OPINIóN
Actualizado 15/06/2015
Rubén Martín Vaquero

¿Qué traes ahí Juan? María, un niño quebrado.Pásamelo Juan por el otro lado

A mediados de junio planificábamos en mi barrio el aquelarre o muerte en la hoguera de la relajada, y ya marchita, estación primaveral. Organizados en grupos como los portorriqueños de West Side Story, pero sin bailes y sin chicas, nos distribuíamos las calles y casa por casa daba comienzo la razzia.

  -¿Tiene algo para la hoguera de San Juan?

La generosidad del vecindario nos convertía en refugiados acarreando maderas de muebles muertos, colchones sombreados de amarillo, sillas desfondadas y hasta armarios desvencijados por el peso de la miseria que, como siempre, olía a moho. Solíamos guardar la cosecha de la pira en los patios traseros, tal que fuésemos del Santo Oficio, y algunos padres se convertían en improvisados chamarileros del tiempo. Pero el desarrollismo franquista alcanzó a las casas de un andar y los vecinos nos fuimos mudando a los nuevos pisitos de Protección Oficial, hasta que sólo quedaron en la calle cuatro o cinco casas que parecían caries entre las hileras de bloques.
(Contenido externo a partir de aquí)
(** * Air quality monitoring system: AQI engine and prediction pipeline

    A shallow embedding of
    - [src/backend/utils/aqiCalculator.js] (the direct-reading AQI path) and
    - the prediction controller ([makePrediction], [normalizeData],
      [denormalizeData], [addWeatherFeatures], [generateFallbackPrediction],
      [extractDailyPatterns], [calculateAQIFromPollutants] and its private
      copies of the per-pollutant index functions),
    followed by the properties of the specification that concern them.

    JavaScript numbers are modelled by the type [number]: exact rationals
    together with the three special values [Infinity], [-Infinity] and [NaN].
    Arithmetic on finite values is exact (no binary64 rounding, no overflow,
    no negative zero); on the special values it follows IEEE 754 as
    JavaScript does. *)

From Stdlib Require Import QArith Qround Qabs Qpower Qminmax ZArith Lia Lqa Bool.
From stdpp Require Import list strings gmap.

Open Scope Q_scope.

(** ** JavaScript numbers *)

Module JS.

Inductive number : Type :=
  | Num (q : Q)
  | Infinity
  | NegInfinity
  | NaN.

(** Sign of a rational, used by multiplication and division. *)
Definition Qsign (q : Q) : comparison := q ?= 0.

Definition neg (a : number) : number :=
  match a with
  | Num q => Num (- q)
  | Infinity => NegInfinity
  | NegInfinity => Infinity
  | NaN => NaN
  end.

Definition add (a b : number) : number :=
  match a, b with
  | NaN, _ | _, NaN => NaN
  | Num p, Num q => Num (p + q)
  | Infinity, NegInfinity | NegInfinity, Infinity => NaN
  | Infinity, _ | _, Infinity => Infinity
  | NegInfinity, _ | _, NegInfinity => NegInfinity
  end.

Definition sub (a b : number) : number := add a (neg b).

(** An infinity scaled by a finite factor: the sign of the factor decides,
    and a zero factor gives [NaN]. *)
Definition scale_inf (inf : number) (q : Q) : number :=
  match Qsign q with
  | Gt => inf
  | Lt => neg inf
  | Eq => NaN
  end.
Creo que fue el año que mataron a Kennedy cuando descubrimos, con asombro, que no teníamos un lugar donde almacenar la ganga miserable que la vida había segregado en el barrio. Después de muchas reuniones, un sínodo con los padres y dos o tres cónclaves, nos convencimos de que no nos quedaba otra alternativa que las alcantarillas. Las conocíamos muy bien. En algunas había grifos que usábamos para beber agua y las ratas, que sabían de la postguerra, al barruntarnos huían. Desde pequeños los adultos nos habían descolgado por las bocas para que les llenásemos vasijas y botijos cuando cortaban el agua. Estos almacenes subterráneos nos resultaron muy útiles porque impidieron el saqueo de nuestros tesoros inflamables mientras nosotros nos dedicábamos a robar impunemente los de los demás.

Sin embargo, en el verano del ´68 las borrascas atlánticas alentadas desde París se confabularon y, oleada tras oleada, volcaron varios mares sobre la ciudad, buscones de playas escondidas bajo los adoquines. Decepcionadas, las aguas trataron de encontrar las salidas del barrio, como otras veces, pero ese verano las alcantarillas estaban cegadas y se desparramaron por las calles anegando bajos y casas. Los bomberos estuvieron dos días sacando de las cloacas la historia del barrio, aunque se podía pensar que los masones habían traído desde el extranjero los despojos de alguna kermesse más o menos heroica, porque ningún vecino reconoció como suyos los objetos chorreantes.

  -¡Barrio de Judas! -afirman que exclamó el Alcalde y ordenó a los municipales vigilar nuestras cloacas.